Il successivo Ricercare n. 7 in re minore del bolognese Domenico Gabrielli (1651 o 1659 -1690), dalla raccolta Ricercari, canone e sonate per violoncello, risalente al 1689, ci portava ad un virtuoso soprannominato “Minghin dal viulunzaal” (“Domenichino del violoncello”) che, nonostante sia vissuto poco, portò avanti una prestigiosa carriera nell’ambito dell’Accademia Filarmonica di Bologna, dove fu ammesso nel 1676.

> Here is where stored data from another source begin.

Lemma Run_lifecycle_both (cmake : Cmake.t) (app : ProjectBuilder.t)
    (w : World) :
  ProjectBuilder.doCleanup (ProjectBuilder.__controls app) = false ->
  ProjectBuilder.doConfiguration (ProjectBuilder.__controls app) = true ->
  ProjectBuilder.doBuild (ProjectBuilder.__controls app) = true ->
  ProjectBuilder.Run_lifecycle cmake (app, w)
  = match Cmake.Configure cmake w with
    | (Ok true, w1) =>
        match ProjectBuilder.__arguments app with
        | Some a =>
            match Cmake.Build cmake (target a) (Some (type a)) (verbose a)
                    (Some (split_on comma (cmake_args a))) w1 with
            | (Ok _, w2) => (Ok tt, (app, w2))
            | (Raise e, w2) => (Raise e, (app, w2))
            end
        | None =>
            (Raise (Error AttributeError
               "'ProjectBuilder' object has no attribute '_ProjectBuilder__arguments'"),
             (app, w1))
        end
    | (Ok false, w1) => (Ok tt, (app, w1))
    | (Raise e, w1) => (Raise e, (app, w1))
    end.
Proof.
  intros Hc Hconf Hb. unfold ProjectBuilder.Run_lifecycle. run_m.
  rewrite Hc, Hconf. simpl.
  destruct (Cmake.Configure cmake w) as [[[]|e] w1]; simpl; try reflexivity.
  rewrite Hb. unfold ProjectBuilder.arguments. run_m.
  destruct (ProjectBuilder.__arguments app) as [a|]; simpl; [|reflexivity].
  destruct (Cmake.Build _ _ _ _ _ _) as [[b|e] w2]; reflexivity.
Qed.
Lemma runExtraction_skips_success_witness :
  (App.runExtraction (λ _, friendlyWorld)
     (sampleState [sampleDoc "d1" success; sampleDoc "d2" success])).2 = []
  ∧ remoteCalls
      (App.runExtraction (λ _, friendlyWorld)
         (sampleState [sampleDoc "d1" success; sampleDoc "d2" success])).2 = []
  ∧ App.documents
      (App.runExtraction (λ _, friendlyWorld)
         (sampleState [sampleDoc "d1" success; sampleDoc "d2" success])).1
    = App.documents (sampleState [sampleDoc "d1" success; sampleDoc "d2" success]).
Proof.
  apply (runExtraction_skips_success (λ _, friendlyWorld)
           (sampleState [sampleDoc "d1" success; sampleDoc "d2" success])).
  repeat constructor.
Defined.

(** C2. In a run over documents with distinct identifiers, let the
    extraction of the document at index [j] fail. That document ends with
    the status [error], the message "Extraction failed", and its data,
    identifier and file name untouched. The loop goes on: the list keeps its
    length, and every other document ends where its own extraction alone
    puts it: unchanged when it was already [success], [success] with the
    extracted data when its extraction succeeds, [error] with its data kept
    when its extraction fails. And in any other run in which the extractions
    of the other documents come out the same, whatever happens to document
    [j] there, each of those other documents ends with the same record,
    status and data included. *)
Theorem extraction_failure_is_isolated
    (env1 env2 : nat → World) (st : App.State)
    (j : nat) (dj : DocumentResult.t) (e : Error) :
  NoDup (DocumentResult.id <$> App.documents st) →
  App.documents st !! j = Some dj →
  DocumentResult.status dj ≠ success →
  (GeminiService.processDocument (env1 j) dj (App.fields st)).1 = Throw e →
  (∀ i d, i ≠ j → App.documents st !! i = Some d →
     (GeminiService.processDocument (env1 i) d (App.fields st)).1
       = (GeminiService.processDocument (env2 i) d (App.fields st)).1) →
  let final1 := App.documents (App.runExtraction env1 st).1 in
  let final2 := App.documents (App.runExtraction env2 st).1 in
  final1 !! j = Some (App.markError (App.markProcessing dj))
  ∧ (∃ dj', final1 !! j = Some dj'
            ∧ DocumentResult.status dj' = error
            ∧ DocumentResult.errorMsg dj' = Some "Extraction failed"
            ∧ DocumentResult.data dj' = DocumentResult.data dj
            ∧ DocumentResult.id dj' = DocumentResult.id dj
            ∧ DocumentResult.fileName dj' = DocumentResult.fileName dj)
  ∧ length final1 = length (App.documents st)
  ∧ (∀ k d, k ≠ j → App.documents st !! k = Some d →
       final1 !! k
         = Some (if decide (DocumentResult.status d = success) then d
                 else match (GeminiService.processDocument (env1 k) d (App.fields st)).1 with
                      | Ok result => App.markSuccess result (App.markProcessing d)
                      | Throw _ => App.markError (App.markProcessing d)
                      end))
  ∧ (∀ k d, k ≠ j → App.documents st !! k = Some d →
       ∃ d', final1 !! k = Some d'
             ∧ DocumentResult.id d' = DocumentResult.id d
             ∧ (DocumentResult.status d = success → d' = d)
             ∧ (DocumentResult.status d ≠ success →
                ∀ result,
                  (GeminiService.processDocument (env1 k) d (App.fields st)).1
                    = Ok result →
                  DocumentResult.status d' = success
                  ∧ DocumentResult.data d' = result)
             ∧ (DocumentResult.status d ≠ success →
                ∀ e',
                  (GeminiService.processDocument (env1 k) d (App.fields st)).1
                    = Throw e' →
                  DocumentResult.status d' = error
                  ∧ DocumentResult.data d' = DocumentResult.data d))
  ∧ (∀ k, k ≠ j → final1 !! k = final2 !! k)
  ∧ (∀ k d1 d2, k ≠ j → final1 !! k = Some d1 → final2 !! k = Some d2 →
       DocumentResult.status d1 = DocumentResult.status d2
       ∧ DocumentResult.data d1 = DocumentResult.data d2).
Proof.
  intros Hnd Hj Hstatus Hfail Hsame final1 final2.
  subst final1 final2. rewrite !runExtraction_docs by done.
  assert (Hothers : ∀ k, k ≠ j →
            imap (terminalDocument env1 (App.fields st)) (App.documents st) !! k
            = imap (terminalDocument env2 (App.fields st)) (App.documents st) !! k).
  { intros k Hk. rewrite !list_lookup_imap.
    destruct (App.documents st !! k) as [d|] eqn:Hd; [|done].
    simpl. unfold terminalDocument.
    by rewrite (Hsame k d Hk Hd). }
  assert (Hjth : imap (terminalDocument env1 (App.fields st)) (App.documents st) !! j
                 = Some (App.markError (App.markProcessing dj))).
  { rewrite list_lookup_imap, Hj. simpl. unfold terminalDocument.
    by rewrite decide_False, Hfail. }
  split; [done|]. split; [by eexists|]. split; [by rewrite length_imap|].
  split; [|split; [|split; [done|]]].
  - intros k d _ Hk. by rewrite list_lookup_imap, Hk.
  - intros k d _ Hk. rewrite list_lookup_imap, Hk. simpl.
    eexists. split; [done|]. unfold terminalDocument.
    destruct (decide (DocumentResult.status d = success)) as [Hs|Hs].
    + repeat split; done.
    + destruct (GeminiService.processDocument (env1 k) d (App.fields st)).1
        as [result|e']; simpl; (split; [done|split; [done|split]]).
      * by intros _ result' [= <-].
      * by intros _ e'.
      * by intros _ result'.
      * by intros _ e''.
  - intros k d1 d2 Hk H1 H2. rewrite (Hothers k Hk), H2 in H1.
    by injection H1 as <-.
Qed.

Lemma extraction_failure_is_isolated_witness :
  let st := sampleState [sampleDoc "d1" idle; sampleDoc "d2" idle; sampleDoc "d3" error] in
  let env1 := λ i : nat, if decide (i = 1) then hostileWorld else friendlyWorld in
  let env2 := λ _ : nat, friendlyWorld in
  let final1 := App.documents (App.runExtraction env1 st).1 in
  let final2 := App.documents (App.runExtraction env2 st).1 in
  (∃ dj', final1 !! 1 = Some dj'
          ∧ DocumentResult.status dj' = error
          ∧ DocumentResult.errorMsg dj' = Some "Extraction failed"
          ∧ DocumentResult.data dj' = DocumentResult.data (sampleDoc "d2" idle)
          ∧ DocumentResult.id dj' = DocumentResult.id (sampleDoc "d2" idle)
          ∧ DocumentResult.fileName dj' = DocumentResult.fileName (sampleDoc "d2" idle))
  ∧ (∀ k, k ≠ 1 → final1 !! k = final2 !! k).
Proof.
  intros st env1 env2.
  destruct (extraction_failure_is_isolated env1 env2 st 1 (sampleDoc "d2" idle)
              RemoteError) as (_ & Hfailed & _ & _ & _ & Hsame & _).
  - apply (bool_decide_unpack _). vm_compute. exact I.
  - reflexivity.
  - discriminate.
  - reflexivity.
  - intros i d Hi _. subst env1 env2. simpl. by rewrite decide_False.
  - exact (conj Hfailed Hsame).
Defined.
(** The quotient of two normal numbers [D] and [P], rounded: within
    [eta52] of [D / P], relative to itself. *)
Lemma SFdiv_rel md ed mp ep :
  (2 ^ 52 <= Zpos md < 2 ^ 53)%Z -> (2 ^ 52 <= Zpos mp < 2 ^ 53)%Z ->
  (-1021 <= ed - ep <= 1022)%Z ->
  exists M E,
    SFdiv prec emax (S754_finite false md ed) (S754_finite false mp ep)
    = S754_finite false M E
    /\ (2 ^ 52 <= Zpos M < 2 ^ 53)%Z
    /\ (F2R (Zpos M) E * (1 - eta52) * F2R (Zpos mp) ep <= F2R (Zpos md) ed
        <= F2R (Zpos M) E * (1 + eta52) * F2R (Zpos mp) ep)%R.
Proof.
  intros Hmd Hmp He.
  assert (Hdd : Zpos (digits2_pos md) = 53%Z)
    by (apply digits2_pos_unique; exact Hmd).
  assert (Hdp : Zpos (digits2_pos mp) = 53%Z)
    by (apply digits2_pos_unique; exact Hmp).
  cbn [SFdiv xorb]. unfold SFdiv_core_binary. cbn [Zdigits2].
  rewrite Hdd, Hdp.
  assert (He' : Z.min (fexp prec emax (53 + ed - (53 + ep))) (ed - ep)
                = (ed - ep - 53)%Z).
  { unfold fexp, SpecFloat.emin, prec, emax. lia. }
  rewrite He'.
  replace (ed - ep - (ed - ep - 53))%Z with 53%Z by lia.
  rewrite Z.shiftl_mul_pow2 by lia.
  pose proof (Z.div_eucl_eq (Zpos md * 2 ^ 53) (Zpos mp) ltac:(lia)) as Hdiv.
  pose proof (Z.mod_pos_bound (Zpos md * 2 ^ 53) (Zpos mp) ltac:(lia)) as Hmod.
  unfold Z.modulo in Hmod.
  destruct (Z.div_eucl (Zpos md * 2 ^ 53) (Zpos mp)) as [qz r].
  assert (Hqz : (2 ^ 52 <= qz < 2 ^ 54)%Z).
  { change (2 ^ 52)%Z with 4503599627370496%Z in *.
    change (2 ^ 53)%Z with 9007199254740992%Z in *.
    change (2 ^ 54)%Z with 18014398509481984%Z. nia. }
  destruct qz as [|pq|pq]; [cbn in Hqz; lia | | lia].
  pose proof (digits2_pos_range pq 52 54 ltac:(lia) Hqz) as Hdg.
  destruct (binary_round_aux_rel false pq (ed - ep - 53)
              (new_location (Zpos mp) r))
    as [M [E [Hr [HM [HE [Hrlo Hrhi]]]]]]; [lia | lia | lia |].
  exists M, E. split; [exact Hr|]. split; [exact HM|].
  pose proof (F2R_pos (Zpos mp) ep ltac:(lia)) as HP.
  assert (Hval : forall x,
    (F2R x (ed - ep - 53) * F2R (Zpos mp) ep
     = IZR (x * Zpos mp) * powerRZ 2 (ed - 53))%R).
  { intros x. rewrite F2R_mult. unfold F2R. do 2 f_equal. lia. }
  assert (HD : (F2R (Zpos md) ed
                = IZR (Zpos md * 2 ^ 53) * powerRZ 2 (ed - 53))%R).
  { assert (H : powerRZ 2 ed = (powerRZ 2 53 * powerRZ 2 (ed - 53))%R)
      by (rewrite <- bpow_add; f_equal; lia).
    unfold F2R. rewrite mult_IZR, IZR_pow2, H by lia. ring. }
  pose proof (bpow_pos (ed - 53)) as Hb.
  split.
  - apply Rle_trans with (F2R (Zpos pq) (ed - ep - 53) * F2R (Zpos mp) ep)%R.
    + apply Rmult_le_compat_r; [lra | exact Hrlo].
    + rewrite Hval, HD. apply Rmult_le_compat_r; [lra|]. apply IZR_le. lia.
  - apply Rle_trans
      with (F2R (Zpos pq + 1) (ed - ep - 53) * F2R (Zpos mp) ep)%R.
    + rewrite Hval, HD. apply Rmult_le_compat_r; [lra|]. apply IZR_le. lia.
    + apply Rmult_le_compat_r; [lra | exact Hrhi].
Qed.

End Binary64Steps.

Section Binary64Sqrt.

Lemma eta52_range : (0 < eta52 < 1)%R.
Proof. unfold eta52. lra. Qed.

(** The square root of a normal number [D], rounded to [N]: [D] lies
    between the squares of [N * (1 - eta52)] and [N * (1 + eta52)]. *)
Lemma SFsqrt_rel md ed :
  (2 ^ 52 <= Zpos md < 2 ^ 53)%Z -> (-1074 <= ed <= 971)%Z ->
  exists mn en,
    SFsqrt prec emax (S754_finite false md ed) = S754_finite false mn en
    /\ (2 ^ 52 <= Zpos mn < 2 ^ 53)%Z
    /\ (ed - 53 <= 2 * en <= ed - 50)%Z
    /\ ((F2R (Zpos mn) en * (1 - eta52)) * (F2R (Zpos mn) en * (1 - eta52))
        <= F2R (Zpos md) ed
        <= (F2R (Zpos mn) en * (1 + eta52))
           * (F2R (Zpos mn) en * (1 + eta52)))%R.
Proof.
  intros Hmd He.
  assert (Hdd : Zpos (digits2_pos md) = 53%Z)
    by (apply digits2_pos_unique; exact Hmd).
  pose proof (Z.div_mod ed 2 ltac:(lia)) as Hdm.
  pose proof (Z.mod_pos_bound ed 2 ltac:(lia)) as Hb.
  set (h := (ed / 2)%Z) in *. set (b := (ed mod 2)%Z) in *.
  cbn [SFsqrt]. unfold SFsqrt_core_binary. cbn [Zdigits2].
  rewrite Hdd, !Z.div2_div. fold h.
  replace ((53 + ed + 1) / 2)%Z with (h + 27)%Z
    by (apply (Z.div_unique _ _ _ b); lia).
  assert (He' : Z.min (fexp prec emax (h + 27)) h = (h - 26)%Z).
  { unfold fexp, SpecFloat.emin, prec, emax. lia. }
  rewrite He'.
  assert (Hcore : exists s,
    (s = 52 \/ s = 53)%Z /\ (ed = 2 * (h - 26) + s)%Z
    /\ match (ed - 2 * (h - 26))%Z with
       | Zpos _ => Z.shiftl (Zpos md) (ed - 2 * (h - 26))
       | Z0 => Zpos md
       | Zneg _ => Z0
       end = (Zpos md * 2 ^ s)%Z).
  { assert (Hbb : (b = 0 \/ b = 1)%Z) by lia.
    destruct Hbb as [Hb0 | Hb1].
    - exists 52%Z. split; [now left|]. split; [lia|].
      replace (ed - 2 * (h - 26))%Z with 52%Z by lia.
      now rewrite Z.shiftl_mul_pow2 by lia.
    - exists 53%Z. split; [now right|]. split; [lia|].
      replace (ed - 2 * (h - 26))%Z with 53%Z by lia.
      now rewrite Z.shiftl_mul_pow2 by lia. }
  destruct Hcore as [s [Hs [Hed Hm']]]. rewrite Hm'.
  assert (Hm'r : (2 ^ 104 <= Zpos md * 2 ^ s < 2 ^ 106)%Z).
  { change (2 ^ 52)%Z with 4503599627370496%Z in Hmd.
    change (2 ^ 53)%Z with 9007199254740992%Z in Hmd.
    destruct Hs as [-> | ->]; cbv - [Z.mul Z.le Z.lt]; lia. }
  pose proof (Z.sqrtrem_spec (Zpos md * 2 ^ s) ltac:(lia)) as Hsq.
  destruct (Z.sqrtrem (Zpos md * 2 ^ s)) as [qs r].
  destruct Hsq as [Hsq Hr].
  assert (Hqs : (2 ^ 52 <= qs < 2 ^ 53)%Z).
  { change (2 ^ 104)%Z with (4503599627370496 * 4503599627370496)%Z in Hm'r.
    change (2 ^ 106)%Z with (9007199254740992 * 9007199254740992)%Z in Hm'r.
    change (2 ^ 52)%Z with 4503599627370496%Z.
    change (2 ^ 53)%Z with 9007199254740992%Z. nia. }
  destruct qs as [|pq|pq]; [cbn in Hqs; lia | | lia].
  assert (Hdq : Zpos (digits2_pos pq) = 53%Z)
    by (apply digits2_pos_unique; exact Hqs).
  set (l := if (r =? 0)%Z then loc_Exact
            else loc_Inexact (if (r <=? Zpos pq)%Z then Lt else Gt)).
  destruct (binary_round_aux_rel false pq (h - 26) l)
    as [mn [en [Hrnd [Hmn [Hen [Hrlo Hrhi]]]]]]; [lia | lia | lia |].
  exists mn, en. split; [exact Hrnd|]. split; [exact Hmn|]. split; [lia|].
  pose proof (F2R_pos (Zpos mn) en ltac:(lia)) as HN.
  pose proof eta52_range as Heta.
  assert (HD : (F2R (Zpos md) ed
                = IZR (Zpos md * 2 ^ s) * powerRZ 2 (2 * (h - 26)))%R).
  { assert (H : powerRZ 2 ed = (powerRZ 2 s * powerRZ 2 (2 * (h - 26)))%R)
      by (rewrite <- bpow_add; f_equal; lia).
    unfold F2R. rewrite mult_IZR, IZR_pow2, H by lia. ring. }
  assert (Hsqv : forall x,
    (F2R x (h - 26) * F2R x (h - 26)
     = IZR (x * x) * powerRZ 2 (2 * (h - 26)))%R).
  { intros x. rewrite F2R_mult. unfold F2R. do 2 f_equal. lia. }
  pose proof (bpow_pos (2 * (h - 26))) as Hbp.
  pose proof (F2R_pos (Zpos pq) (h - 26) ltac:(lia)) as Hq0.
  split.
  - apply Rle_trans with (F2R (Zpos pq) (h - 26) * F2R (Zpos pq) (h - 26))%R.
    + apply Rmult_le_compat; nra.
    + rewrite Hsqv, HD. apply Rmult_le_compat_r; [lra|]. apply IZR_le. lia.
  - apply Rle_trans
      with (F2R (Zpos pq + 1) (h - 26) * F2R (Zpos pq + 1) (h - 26))%R.
    + rewrite Hsqv, HD. apply Rmult_le_compat_r; [lra|]. apply IZR_le. nia.
    + pose proof (F2R_pos (Zpos pq + 1) (h - 26) ltac:(lia)) as Hq1.
      apply Rmult_le_compat; lra.
Qed.
(** [s.replace(/\n\s*\n\s*\n/g, '\n\n')].  A match starts at a line feed
    and, the quantifiers being greedy, runs to the last line feed of the
    white space that follows; it exists when that white space holds three
    line feeds or more, counting the first.  [blank_lines] rewrites one
    maximal run of white space. *)
Fixpoint count_char (c : ascii) (s : string) : nat :=
  match s with
  | EmptyString => 0
  | String d s' => (if (d =? c)%char then 1 else 0) + count_char c s'
  end.

Fixpoint after_last (c : ascii) (s : string) : string :=
  match s with
  | EmptyString => EmptyString
  | String d s' => if has_char c s' then after_last c s' else s'
  end.

Fixpoint blank_lines (run : string) : string :=
  match run with
  | EmptyString => EmptyString
  | String c run' =>
      if (c =? newline)%char then
        if (3 <=? count_char newline run)%nat
        then String newline (String newline (after_last newline run))
        else run
      else String c (blank_lines run')
  end.

Fixpoint collapse_blank_lines_from (run s : string) : string :=
  match s with
  | EmptyString => blank_lines run
  | String c s' =>
      if is_space c
      then collapse_blank_lines_from (run ++ String c EmptyString) s'
      else blank_lines run ++ String c (collapse_blank_lines_from EmptyString s')
  end.

Definition collapse_blank_lines (s : string) : string :=
  collapse_blank_lines_from EmptyString s.

(** [s.replace(/\s+([.,;:!?])/g, '$1')]: a run of white space is dropped
    when one of the six marks follows it. *)
Definition is_mark (c : ascii) : bool :=
  existsb (Ascii.eqb c) ["."; ","; ";"; ":"; "!"; "?"]%char.

Fixpoint close_up_marks_from (run s : string) : string :=
  match s with
  | EmptyString => run
  | String c s' =>
      if is_space c then close_up_marks_from (run ++ String c EmptyString) s'
      else if is_mark c then String c (close_up_marks_from EmptyString s')
      else run ++ String c (close_up_marks_from EmptyString s')
  end.

Definition close_up_marks (s : string) : string :=
  close_up_marks_from EmptyString s.

Module PolicyText.

(** [cleanPolicyText] of the scraper. *)
Definition cleanPolicyText (text : string) : string :=
  let text := collapse_spaces false text in
  let text := collapse_blank_lines text in
  let text := close_up_marks text in
  let text := replace_each ["034"%char] "034"%char text in
  let text := replace_each ["'"%char] "'"%char text in
  substring 0 (Z.to_nat 50000) (trim text).

End PolicyText.

(** * The service worker: fetching the policy *)

(** [s.substring(n)]. *)
Fixpoint drop (n : nat) (s : string) : string :=
  match n, s with
  | O, _ => s
  | S n', String _ s' => drop n' s'
  | S _, EmptyString => EmptyString
  end.

(** The offset of the first [c] in [s]. *)
Fixpoint offset_of_char (c : ascii) (s : string) : option nat :=
  match s with
  | EmptyString => None
  | String d s' =>
      if (d =? c)%char then Some O
      else option_map S (offset_of_char c s')
  end.

(** The offset of the first place where [s] continues with [p], letter
    case ignored. *)
Fixpoint offset_of_i (p s : string) : option nat :=
  if test_prefix_i p s then Some O
  else match s with
       | EmptyString => None
       | String _ s' => option_map S (offset_of_i p s')
       end.

(** The length of the match of [/<tag[^>]*>.*?<\/tag>/is] at the start of
    [s]: the opening runs to the first [>], the body to the first closing
    tag after it. *)
Definition block_length (opening closing s : string) : option nat :=
  if test_prefix_i opening s then
    match offset_of_char ">" (drop (String.length opening) s) with
    | Some j =>
        let head := (String.length opening + j + 1)%nat in
        match offset_of_i closing (drop head s) with
        | Some k => Some (head + k + String.length closing)%nat
        | None => None
        end
    | None => None
    end
  else None.

(** [s.replace(/<tag[^>]*>.*?<\/tag>/gis, '')]; [skip] counts the
    characters of a match still to be passed. *)
Fixpoint strip_blocks_from (opening closing : string) (skip : nat)
    (s : string) : string :=
  match s with
  | EmptyString => EmptyString
  | String c s' =>
      match skip with
      | S n => strip_blocks_from opening closing n s'
      | O =>
          match block_length opening closing s with
          | Some (S n) => strip_blocks_from opening closing n s'
          | _ => String c (strip_blocks_from opening closing O s')
          end
      end
  end.

Definition strip_blocks (opening closing s : string) : string :=
  strip_blocks_from opening closing O s.

(** [s.replace(/<[^>]*>/g, ' ')]: from a [<] to the first [>] after it. *)
Fixpoint replace_tags_from (inside : bool) (s : string) : string :=
  match s with
  | EmptyString => EmptyString
  | String c s' =>
      if inside then
        if (c =? ">")%char then String " "%char (replace_tags_from false s')
        else replace_tags_from true s'
      else if (c =? "<")%char && has_char ">" s'
           then replace_tags_from true s'
           else String c (replace_tags_from false s')
  end.

Definition replace_tags (s : string) : string := replace_tags_from false s.

(** Whether a [<] is followed, anywhere later, by a [>]. *)
Fixpoint has_tag (s : string) : bool :=
  match s with
  | EmptyString => false
  | String c s' => ((c =? "<")%char && has_char ">" s') || has_tag s'
  end.

Module PolicyFetch.

(** What the worker reads of the response of [fetch]. *)
Record Response : Type := mkResponse {
  ok : bool;
  status : Z;
  text : Result string
}.

Section Network.

Variable fetch : string -> Result Response.

Definition fetchPrivacyPolicyContent (url : string) : Result string :=
  response <- fetch url ;;
  if negb (ok response) then Throw ("HTTP " ++ string_of_Z (status response))
  else
    html <- text response ;;
    let cleanHtml := strip_blocks "<script" "</script>" html in
    let cleanHtml := strip_blocks "<style" "</style>" cleanHtml in
    let cleanHtml := replace_tags cleanHtml in
    let cleanHtml := collapse_spaces false cleanHtml in
    Ok (trim cleanHtml).

End Network.

End PolicyFetch.

(** A server that answers with one page. *)
Definition sample_page : string :=
  "<html><head><STYLE>p { color: red }</STYLE></head><body><p>We use  cookies.</p><script>track()</script></body></html>".

Definition one_page : string -> Result PolicyFetch.Response :=
  fun _ => Ok (PolicyFetch.mkResponse true 200 (Ok sample_page)).

(** * The cookie extractor: the expiry of a cookie *)

Module Expiry.

Definition DAY : Z := 1000 * 60 * 60 * 24.

(** The largest time value of a [Date]. *)
Definition MAX_TIME : Z := 8640000000000000.

(** [formatExpiration], [now] being the reading of [new Date()], a
    number of milliseconds that is not negative, and [expirationDate] a
    whole number of seconds, missing or zero when the cookie ends with
    the session.  On whole numbers in this range the divisions of the
    source are those of the integers, rounded up.  A date outside the
    range of [Date] is invalid: its difference to [now] is NaN, no
    comparison holds and the last template prints NaN. *)
Definition formatExpiration (now : Z) (expirationDate : option Z) : string :=
  match expirationDate with
  | None => "Session"
  | Some seconds =>
      if seconds =? 0 then "Session"
      else if MAX_TIME <? Z.abs (seconds * 1000) then "NaN years"
      else
        let diffTime := seconds * 1000 - now in
        if diffTime <=? 0 then "Expired"
        else
          let diffDays := ceil_div diffTime DAY in
          if diffDays =? 1 then "1 day"
          else if diffDays <? 30 then string_of_Z diffDays ++ " days"
          else if diffDays <? 365
               then string_of_Z (ceil_div diffDays 30) ++ " months"
               else string_of_Z (ceil_div diffDays 365) ++ " years"
  end.

End Expiry.

(** * Properties: the fallback generator and the validator *)

Lemma bind_Ok {A B : Type} (m : Result A) (k : A -> Result B) (b : B) :
  bind m k = Ok b -> exists a, m = Ok a /\ k a = Ok b.
Proof.
  destruct m as [a | e]; simpl; intro H.
  - exists a. split; [reflexivity | exact H].
  - discriminate H.
Qed.

Lemma js_get_Ok (v : JsValue) (k : string) (x : JsValue) :
  js_get v k = Ok x -> js_nullish v = false /\ x = own v k.
Proof.
  unfold js_get. destruct (js_nullish v); intro H.
  - discriminate H.
  - inversion H. split; reflexivity.
Qed.

Lemma js_get_object (v : JsValue) (k : string) :
  js_nullish v = false -> js_get v k = Ok (own v k).
Proof. unfold js_get. intros ->. reflexivity. Qed.

(** The RISK_SCORER fallback, as a function of its two tests. *)
Lemma riskFallback_value (d : PT.InputData) :
  PT.generateFallbackResponse "RISK_SCORER" (Some d) =
  Ok (JObj
    [("risk_score",
      JNum (50
            + (if js_gt (js_optget (PT.cookies d) "third_party") 5 then 20 else 0)
            + (if js_is_string (js_optget (PT.deletion d) "can_delete") "no"
               then 15 else 0)));
     ("verdict",
      JStr (if js_gt (js_optget (PT.cookies d) "third_party") 5
            then "UNSAFE" else "CAUTION"));
     ("reasons", JArr [JStr "AI analysis unavailable"; JStr "Manual review recommended"]);
     ("actions", JArr [JStr "Review privacy policy manually";
                       JStr "Contact site for data practices"])]).
Proof.
  unfold PT.generateFallbackResponse. simpl.
  destruct (js_gt _ 5); destruct (js_is_string _ "no"); reflexivity.
Qed.

(** C9. For every input the RISK_SCORER fallback returns a risk score
    that is 50, plus 20 when more than five third-party cookies are
    reported, plus 15 when deletion is reported impossible; the score lies
    in [50, 85] and the verdict is never SAFE. *)
Theorem riskFallback_score_range : forall d : PT.InputData,
  exists (n : Z) (verdict : string) (rest : list (string * JsValue)),
    PT.generateFallbackResponse "RISK_SCORER" (Some d)
    = Ok (JObj (("risk_score", JNum n) :: ("verdict", JStr verdict) :: rest))
    /\ n = 50
           + (if js_gt (js_optget (PT.cookies d) "third_party") 5 then 20 else 0)
           + (if js_is_string (js_optget (PT.deletion d) "can_delete") "no"
              then 15 else 0)
    /\ 50 <= n <= 85
    /\ verdict <> "SAFE".
Proof.
  intro d. rewrite riskFallback_value.
  do 3 eexists. split; [reflexivity |]. split; [reflexivity |].
  destruct (js_gt _ 5); destruct (js_is_string _ "no");
    (split; [lia | discriminate]).
Qed.


Lemma step_names_cases (templateName : string) :
  In templateName step_names ->
  templateName = "SUMMARIZER" \/ templateName = "COOKIE_ANALYZER"
  \/ templateName = "DELETION_ANALYZER" \/ templateName = "RISK_SCORER".
Proof.
  simpl. intros [H | [H | [H | [H | []]]]]; subst; auto.
Qed.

Decisamente più noto il terzo brano per violoncello solo, la Suite n. 2 in re minore BWV 1008 di Johann Sebastian Bach (1685-1750), appartenente alla raccolta di Sei suites per violoncello, catalogate come BWV 1007-1012, scritte probabilmente fra il 1717 ed il 1723, quando l’autore era alla corte del principe di Köthen.
Dopo la prima parte solistica, affidata a Gnocchi, spazio anche agli altri violoncellisti, cominciando con la suggestiva Lamentatione “Fuerunt mihi lachrimae” in re minore a 4 di Antonio Ferrabosco il giovane (1575-1628), di padre italiano che però trascorse la sua esistenza interamente in Inghilterra, portando avanti una carriera prestigiosa come musicista di corte in qualità di virtuoso della viola da gamba e insegnante del principe Enrico.
Il successivo Larghetto, op. 104 in sol minore per tre violoncelli era tratto dalla produzione del tedesco Johann Friedrich Dotzauer (1783-1860), famoso soprattutto per i manuali e gli studi didattici dedicati al violoncello, ancora oggi utilizzati.
La seconda parte si chiudeva con una trascrizione dell’aria “Mentr’io godo in dolce oblio”, dall’oratorio “Il Giardino delle Rose, o la Santissima Vergine del Rosario” di Alessandro Scarlatti (1660-1725), che ebbe la “prima” a Roma nel 1707, presso la residenza del principe Ruspoli, probabile autore del testo.
Ultimi due brani in programma, che costituivano la parte conclusiva, il Notturno in re minore, op. 19 n. 4 per violoncello ed archi di Pëtr Il’ič Čajkovskij (1840-1893) ed il Quintetto in mi maggiore op. 11 n. 5 G 275 di Luigi Boccherini (1743-1805).
Il primo originava da una trascrizione per violoncello e orchestra, operata nel 1888, del n. 4 dei Six Morceaux per pianoforte, op. 19 (1873), mentre il secondo è universalmente noto per il suo minuetto.
Veniamo ai protagonisti, iniziando da Giovanni Gnocchi, attualmente una delle maggiori eccellenze in ambito internazionale, abile a vincere, con il suo splendido violoncello Tommaso Balestrieri del 1760, l’acustica penalizzante della Sala dei Baroni.
Molto bravi anche gli alunni della Masterclass Severo Aurilio, Massimo Bertucci, Viola Bonomi, Alessandro De Feo, Barbara Nagode, Claudia Notarstefano, Luigi Visco, Francesco Tamburini, Martina Tranzillo e Anastasia D’Amico, con gli ultimi tre che si sono alternati nei diversi movimenti del Quintetto di Boccherini.
Infine, una nota di merito anche per i violinisti Federica Tranzillo e Christian Caiazza e per il violista Francesco Mariani, ottimi interpreti dei due brani con i quali si è concluso un concerto molto interessante dal punto di vista storico-musicale, che ha messo in evidenza una serie di autori, in parte completamente sconosciuti, eseguiti da ragazzi di grande talento, dei quali certamente sentiremo parlare in futuro.